They like to play games and say “Our investment is $1.48 more monthly (per $100,000 property)” which is how us advertising professionals are trained to hoodwink you into buying something you can’t afford.
Let’s be clear, while you may live in a sub-$100,000 home, that factory you work in, is valued at a lot more than $100,000, and increasing taxes on businesses in a county that’s already the highest taxed county in the state is exactly why you are seeing huge investment in Warren County and a loss of population in Montgomery.
Need proof- go look at the giant distribution warehouses in Monroe. And, just remember- those new warehouses at the airport- they don’t pay this tax, nor does UD, Premier Health, Kettering Health, the Feds, Sinclair etc. This is a tax increase of way more percentage wise than the rate of inflation has gone up- or your paycheck. The only thing that’s rising like this is the cost of health care and we don’t get to vote on that.
The other thing is- this is an early levy, their levy doesn’t expire until 2019. The current 10-year levy expires at the end of 2019. Of course, your property tax re-evaluation is in 2020, so your taxes could go up twice.
Now, before you say “That Esrati, he’s just against every tax levy” let’s be clear, I’m not against every tax levy, I’m just against the ones where there is either little or no oversight and control. The Metroparks are yet another example of duplication of services that we pay for because we’re too stupid to consolidate and make things efficient in Montgomery County. Do you know who the board is of the Metroparks? Do you remember voting for any of them? Do you even know how many people are on this board, spending tax dollars on things like defunct golf courses and rocks in the river to create a water park for a couple of thousand yuppies to paddle board and kayak.
This separate entity should be underneath the county commissioners and that’s the end of the story. The next question is if it wouldn’t be more efficient to have every municipality cede their parks and recs department over to the county parks system and actually have one coordinated effort county wide. Imagine real kids programming for parks- available everywhere.
Another issue is how tax levies like this are placed on the ballot in August- giving opposition no time to organize and compete. It’s amazing you have to turn in petitions in February to run for City Commission in November, but a tax levy gets to be thrust on voters at the proverbial last minute.
Looking at their minimal campaign finance reports, it looks like the entire levy is being run for under $43K that they’ve had in the account for ages. However, this is an advantage of being a Political Action Committee- you can hide your donors till the last minute- or even after the election.
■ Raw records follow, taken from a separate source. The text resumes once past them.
(** A registration with a new username and a new email succeeds, stores the
    user and signs it in. *)
Lemma register_new_user :
  exists st',
    register "ada" "ada@andersenev.com" "secret" "2025-02-01T00:00:00.000Z" demoState
    = (true, st')
    /\ map User.username (users (db st')) = ["demo"; "ada"]
    /\ user_id st' = Some "2".
Proof. eexists. repeat split. Qed.

End RegisterClaims.

(* ================================================================= *)
(** * The rest of the code: reading back, sessions, start-up, the login form *)

(** ** More built-ins *)

Module Builtins.

(** [parseInt(s, 10)]: as [JS.parseInt], but a [0x] prefix is not looked for. *)
Definition parseInt10 (s : string) : option Z :=
  let '(sign, s1) := JS.stripSign (JS.trimStart s) in
  match JS.digitsPrefix 10 s1 with
  | [] => None
  | ds => Some (sign * JS.mathInt 10 ds)
  end.

(** *** [JSON.parse] of the text of an array of strings

    The reader is a state machine over the text.  Its result is [None] when
    [JSON.parse] throws, when the value is not an array of strings, and when a
    string holds a code unit above 255 (outside the strings modelled). *)
Inductive ParseState : Set :=
| AtStart                        (** before the opening bracket *)
| AfterOpen                      (** after the opening bracket *)
| InString                       (** inside a string *)
| InEscape                       (** after a backslash *)
| InUnicode (todo : nat) (v : Z) (** inside the four digits of a [\u] escape *)
| AfterElement                   (** after a string *)
| AfterComma                     (** after a comma *)
| AtEnd.                         (** after the closing bracket *)

(** JSON white space: space, tab, line feed, carriage return. *)
Definition isJSONSpace (c : ascii) : bool :=
  let n := JS.code c in
  (n =? 32) || (n =? 9) || (n =? 10) || (n =? 13).

Definition hexValue (c : ascii) : option Z := JS.radixDigit 16 c.

Definition charOf (n : Z) : ascii := ascii_of_N (Z.to_N n).

Definition snoc (s : string) (c : ascii) : string := (s ++ String c "")%string.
I’m guessing they are spending considerably more that $43K on the campaign I’ve been seeing. The thing is, they’ve never been told no by the citizens of the overtaxed Montgomery County.
We’ve got great Metroparks, but, our community can’t be expected to support a 28.5% increase in property taxes in addition to the burden already from 2 Sinclair Levies, 2 Human Services levies, a library levy, and the recent bumps in income taxes in so many of the communities.
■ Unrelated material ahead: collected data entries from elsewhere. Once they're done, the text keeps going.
(** [getLibraryByHashToncenter] (methods.ts).  Whatever is thrown inside
    the [try] block, by the request, by the read of the first entry of an
    empty answer or by the decoder, is an [Error], and is thrown again with
    the provider's name before its message. *)
Definition getLibraryByHashToncenter (testnet : bool) (hash : string) : M Cell :=
  try_catch
    (let endpoint := "https://" +:+ (if testnet then "testnet." else "")
                     +:+ "toncenter.com/api/v2/getLibraries" in
     let* _ := journal (EvGetLibrary Toncenter testnet hash) in
     let* result := call (axios_get_libraries endpoint hash) in
     match result with
     | entry :: _ => lift (Cell_fromBase64 (lib_data entry))
     | [] => throw "Cannot read properties of undefined (reading 'data')"
     end)
    (fun error => throw ("Get library on toncenter: " +:+ error)).

(** [getLibraryByHashDton] (methods.ts), after its pause of a second. *)
Definition getLibraryByHashDton (testnet : bool) (hash : string) : M Cell :=
  let dtonEndpoint := "https://" +:+ (if testnet then "testnet." else "") +:+ "dton.io/"
                      +:+ DTON_API_KEY +:+ "/graphql" in
  let query := "query fetchAuthor { get_lib(lib_hash: " +:+ doubleQuote +:+ hash
               +:+ doubleQuote +:+ ") }" in
  try_catch
    (let* _ := journal (EvGetLibrary Dton testnet hash) in
     let* get_lib := call (axios_post_graphql dtonEndpoint query) in
     lift (Cell_fromBase64 get_lib))
    (fun error => throw ("Get library on dton's graphql: " +:+ error)).

(** [getLibraryByHash] (methods.ts). *)
Definition getLibraryByHash (testnet : bool) (hash : string) : M Cell :=
  try_catch (getLibraryByHashToncenter testnet hash)
            (fun _ => getLibraryByHashDton testnet hash).

End Code.

End Requests.

(** *** Clients to run the requests with *)

(** [BigInt(string)] with a sign before a decimal numeral. *)
Definition signedBigInt (s : string) : Res Z :=
  match s with
  | String "-" EmptyString => Throw "SyntaxError: Cannot convert to a BigInt"
  | String "-" rest => let? n := parseDigits 10 rest 0 in Ok (- n)
  | _ => numeralBigInt s
  end.

(** The demo world with that [BigInt] and a base64 decoder that knows the
    empty string. *)
Definition signedExternals : Externals :=
  {| World := unit;
     BigInt := signedBigInt;
     Buffer_fromBase64 := fun s => if String.eqb s "" then [] else [3; 1; 4];
     Cell_fromBase64 := @Cell_fromBase64 demoExternals;
     Cell_fromHex := @Cell_fromHex demoExternals;
     Address_toString := @Address_toString demoExternals;
     loadShardAccount := @loadShardAccount demoExternals;
     loadTransaction := @loadTransaction demoExternals;
     loadOutList := @loadOutList demoExternals;
     storeShardAccount_base64 := @storeShardAccount_base64 demoExternals;
     storeTransaction_hex := @storeTransaction_hex demoExternals;
     storeDictDirect := @storeDictDirect demoExternals;
     logs_parse := @logs_parse demoExternals;
     api_findBaseTxByHash := @api_findBaseTxByHash demoExternals;
     api_findRawTxByHash := @api_findRawTxByHash demoExternals;
     api_findShardBlockForTx := @api_findShardBlockForTx demoExternals;
     api_findFullBlockForSeqno := @api_findFullBlockForSeqno demoExternals;
     api_findAllTransactionsBetween := @api_findAllTransactionsBetween demoExternals;
     api_getBlockConfig := @api_getBlockConfig demoExternals;
     api_getBlockAccount := @api_getBlockAccount demoExternals;
     api_getLibrary := @api_getLibrary demoExternals;
     sandbox_create := @sandbox_create demoExternals;
     sandbox_runTransaction := @sandbox_runTransaction demoExternals |}.

Definition apiAccount (coins : string) (last : option Requests.LastFromAPI)
  : Requests.AccountFromAPI :=
  {| Requests.api_coins := coins;
     Requests.api_state := Requests.StateActive None (Some "code");
     Requests.api_last := last;
     Requests.api_storageStat := None |}.

(** The v4 client answers with an account whose balance is not a numeral;
    the plain request answers with a readable one.  Toncenter knows no
    library and dton is down. *)
Definition malformedPrimaryClients : @Requests.Clients signedExternals :=
  {| Requests.Address_toString_urlSafe := fun _ => "EQ-demo";
     Requests.clientV4_getAccount := fun _ _ _ w => (Ok (apiAccount "5 TON" None), w);
     Requests.clientV4_getConfig := fun _ _ w => (Ok "config", w);
     Requests.axios_get_account := fun path w =>
       if String.eqb path "https://mainnet-v4.tonhubapi.com/block/4/EQ-demo"
       then (Ok (apiAccount "5000" (Some (Requests.mkLast "90" "aGFzaA=="))), w)
       else (Throw "Request failed with status code 404", w);
     Requests.axios_get_blocks := fun _ _ shard _ w =>
       if String.eqb shard "0x8000000000000000"
       then (Ok [{| blk_root_hash := "root";
                    blk_masterchain_block_ref := mkBlockRef (-1) "8000000000000000" 40;
                    blk_rand_seed := "seed" |}], w)
       else (Ok [], w);
     Requests.axios_get_libraries := fun _ _ w => (Ok [], w);
     Requests.axios_post_graphql := fun _ _ w =>
       (Throw "Request failed with status code 500", w) |}.

(** A transaction in the shard that the v4 API prints as a negative number. *)
Definition negativeShardRaw : RawTransaction :=
  {| raw_block := {| rb_workchain := 0; rb_seqno := 5; rb_shard := "-9223372036854775808";
                     rb_rootHash := "root"; rb_fileHash := "file" |};
     raw_tx := plainTx |}.

(** *** More small worlds *)

(** The account's code is the library cell A. *)
Definition selfFragmentExternals : Externals :=
  scenarioExternals
    {| sc_account := selfFragmentAccount;
       sc_summary := summaryEntries;
       sc_history := demoHistory;
       sc_emulated := plainTx;
       sc_after := activeAccount ordinaryCode 4000;
       sc_lines := [];
       sc_engine := engineOk |}.

(** The shard block the indexer finds has another root hash than the one
    recorded with the transaction. *)
Definition rootMismatchExternals : Externals :=
  {| World := unit;
     BigInt := numeralBigInt;
     Buffer_fromBase64 := @Buffer_fromBase64 demoExternals;
     Cell_fromBase64 := @Cell_fromBase64 demoExternals;
     Cell_fromHex := @Cell_fromHex demoExternals;
     Address_toString := @Address_toString demoExternals;
     loadShardAccount := @loadShardAccount demoExternals;
     loadTransaction := @loadTransaction demoExternals;
     loadOutList := @loadOutList demoExternals;
     storeShardAccount_base64 := @storeShardAccount_base64 demoExternals;
     storeTransaction_hex := @storeTransaction_hex demoExternals;
     storeDictDirect := @storeDictDirect demoExternals;
     logs_parse := @logs_parse demoExternals;
     api_findBaseTxByHash := @api_findBaseTxByHash demoExternals;
     api_findRawTxByHash := @api_findRawTxByHash demoExternals;
     api_findShardBlockForTx := fun _ _ w =>
       (Ok (Some {| blk_root_hash := "another root";
                    blk_masterchain_block_ref := mkBlockRef (-1) "8000000000000000" 40;
                    blk_rand_seed := "seed" |}), w);
     api_findFullBlockForSeqno := @api_findFullBlockForSeqno demoExternals;
     api_findAllTransactionsBetween := @api_findAllTransactionsBetween demoExternals;
     api_getBlockConfig := @api_getBlockConfig demoExternals;
     api_getBlockAccount := @api_getBlockAccount demoExternals;
     api_getLibrary := @api_getLibrary demoExternals;
     sandbox_create := @sandbox_create demoExternals;
     sandbox_runTransaction := @sandbox_runTransaction demoExternals |}.

(** A world in which the target needs the library A.  Without a library
    dictionary the engine ends every run with exit code 9 and the log of a
    missing library, the cell A on top of the stack; with a dictionary it
    ends it with exit code 0. *)
Definition missingLibraryAnswer (args : RunTransactionArgs) : Res EmulationResult :=
  Ok {| er_result :=
          EmulationSuccess {| ok_transaction := "tx-9";
                              ok_shardAccount := "snapshot-" +:+ Z_toString (run_lt args);
                              ok_vmLog := "missing library";
                              ok_actions := None |};
        er_logs := "logs";
        er_debugLogs := "debug" |}.

Definition transactionNine : Cell := mkCell [true] [] false.

Definition libraryOnDemandExternals : Externals :=
  {| World := unit;
     BigInt := numeralBigInt;
     Buffer_fromBase64 := @Buffer_fromBase64 demoExternals;
     Cell_fromBase64 := fun s =>
       if String.eqb s "tx-9" then Ok transactionNine else Ok emptyCell;
     Cell_fromHex := @Cell_fromHex demoExternals;
     Address_toString := @Address_toString demoExternals;
     loadShardAccount := @loadShardAccount demoExternals;
     loadTransaction := fun slice =>
       if bool_decide (slice_bits slice = [true])
       then Ok (demoTx 100 (Some targetMessage) [] [1; 2; 3] (genericVm 9 None))
       else Ok plainTx;
     loadOutList := @loadOutList demoExternals;
     storeShardAccount_base64 := @storeShardAccount_base64 demoExternals;
     storeTransaction_hex := @storeTransaction_hex demoExternals;
     storeDictDirect := @storeDictDirect demoExternals;
     logs_parse := fun log =>
       if String.eqb log "missing library" then signatureLines (StackCell "LIB-A") else [];
     api_findBaseTxByHash := @api_findBaseTxByHash demoExternals;
     api_findRawTxByHash := @api_findRawTxByHash demoExternals;
     api_findShardBlockForTx := @api_findShardBlockForTx demoExternals;
     api_findFullBlockForSeqno := @api_findFullBlockForSeqno demoExternals;
     api_findAllTransactionsBetween := @api_findAllTransactionsBetween demoExternals;
     api_getBlockConfig := @api_getBlockConfig demoExternals;
     api_getBlockAccount := @api_getBlockAccount demoExternals;
     api_getLibrary := @api_getLibrary demoExternals;
     sandbox_create := @sandbox_create demoExternals;
     sandbox_runTransaction := fun args w =>
       match run_libs args with
       | None => (missingLibraryAnswer args, w)
       | Some _ => (engineOk args, w)
       end |}.

(** ** Slices *)

Lemma preloadUint_in_bounds (bs : list bool) (n offset : nat) (acc : Z) :
  (offset + n <= length bs)%nat ->
  preloadUint bs n offset acc
  = Ok (fold_left (fun a (b : bool) => 2 * a + (if b then 1 else 0))
          (take n (drop offset bs)) acc).
Proof.
  revert offset acc. induction n as [|n IH]; intros offset acc Hlen.
  - reflexivity.
  - simpl. unfold BitString_at.
    destruct (bs !! offset) as [b|] eqn:Hb.
    + simpl. rewrite IH by lia.
      rewrite (drop_S bs b offset Hb). reflexivity.
    + apply lookup_ge_None in Hb. lia.
Qed.

Lemma preloadUint_out_of_bounds (bs : list bool) (n offset : nat) (acc : Z) :
  (offset <= length bs)%nat ->
  (length bs < offset + n)%nat ->
  exists e, preloadUint bs n offset acc = Throw e.
Proof.
  revert offset acc. induction n as [|n IH]; intros offset acc Hoff Hlen.
  - lia.
  - simpl. unfold BitString_at.
    destruct (bs !! offset) as [b|] eqn:Hb.
    + simpl. apply lookup_lt_Some in Hb. apply IH; lia.
    + simpl. eauto.
Qed.

Lemma loadUint_in_bounds (n : nat) (s : Slice) :
  (n <= remainingBits s)%nat ->
  loadUint n s
  = Ok (bitsToZ (take n (drop (slice_offset s) (slice_bits s))),
        mkSlice (slice_bits s) (slice_offset s + n) (slice_refs s)).
Proof.
  intros Hn. unfold loadUint, remainingBits in *.
  destruct (decide (n = 0%nat)) as [->|Hpos].
  - reflexivity.
  - rewrite preloadUint_in_bounds by lia. reflexivity.
Qed.

Lemma preloadBuffer_in_bounds (bs : list bool) (bytes offset : nat) :
  (offset + 8 * bytes <= length bs)%nat ->
  preloadBuffer bs bytes offset = Ok (map (byteAt bs offset) (seq 0 bytes)).
Proof.
  revert offset. induction bytes as [|k IH]; intros offset Hlen.
  - reflexivity.
  - cbn [preloadBuffer]. rewrite preloadUint_in_bounds by lia.
    cbn [res_bind]. rewrite IH by lia. cbn [res_bind seq map].
    f_equal. f_equal.
    + unfold byteAt, bitsToZ. do 3 f_equal. lia.
    + rewrite <- seq_shift, map_map. apply map_ext. intros i.
      unfold byteAt. do 3 f_equal. lia.
Qed.

Section FragmentDetection.
Context {E : Externals}.

(** The three reads both callers make on a cell of 264 bits: the parse
    with exotic cells allowed, the tag byte, the 32 bytes of the hash. *)
Lemma fragment_parse (c : Cell) :
  length (cell_bits c) = 264%nat ->
  beginParse true c = Ok (mkSlice (cell_bits c) 0 (cell_refs c))
  /\ loadUint 8 (mkSlice (cell_bits c) 0 (cell_refs c))
     = Ok (bitsToZ (take 8 (cell_bits c)), mkSlice (cell_bits c) 8 (cell_refs c))
  /\ loadBuffer 32 (mkSlice (cell_bits c) 8 (cell_refs c))
     = Ok (fragmentHash c, mkSlice (cell_bits c) (8 + 8 * 32) (cell_refs c)).
Proof.
  intros Hlen. split; [|split].
  - unfold beginParse. rewrite andb_false_r. reflexivity.
  - rewrite loadUint_in_bounds by (unfold remainingBits; simpl; lia).
    reflexivity.
  - unfold loadBuffer. cbn [slice_bits slice_offset slice_refs].
    rewrite preloadBuffer_in_bounds by lia. reflexivity.
Qed.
Maybe the first place we could start with bumping tax receipts would be to eliminate the loophole for people like Ohio 41 incumbent Jim Butler and his township living co-workers at Austin Landing, who can avoid paying income tax in their upstairs offices while the retail workers all pay a 2% tax. (To be clear, since Butler lives in Oakwood, he can’t avoid their income tax, all 2.5% of it, but, that it’s allowed to discriminate by the color of the collar of your shirt- we have a problem).
Taxing in Montgomery County is a hot mess. We really need to reduce the number of taxes, the number of taxing organizations and all the duplication of services. See Reconstructing Dayton for more information. But in the meantime, vote no on 6 and ask Metroparks to be more reasonable in their tax hike.
23 Oct 2018- Amy from Metroparks came to my neighborhood meeting to add support. Actually told me I had my numbers wrong, the increase is BIGGER than 28.5%.
But, let’s put this into perspective. The Dayton Mall is already struggling to compete with the Greene and the Fairfield Commons Malls- add this tax on top of their bill- and you can almost seal the deal on it’s demise. Here’s the thing, Metroparks is blaming the Ohio house which locks in levies not to collect more than what they get when passed- no matter what your property valuation does. That’s all well and fine- but, the idea of flexing our property values based on arbitrary appraisals is also insane. We need to lock price by actual market value for the purchaser- with no flex built in. This stops gentrification and screwing people for fixing things up. We also have to look at redistricting counties as well as precincts. There is no reason for Beavercreek and Fairborn not to be part of Montgomery County, and have rural parts of Western Montgomery county in a more rural county.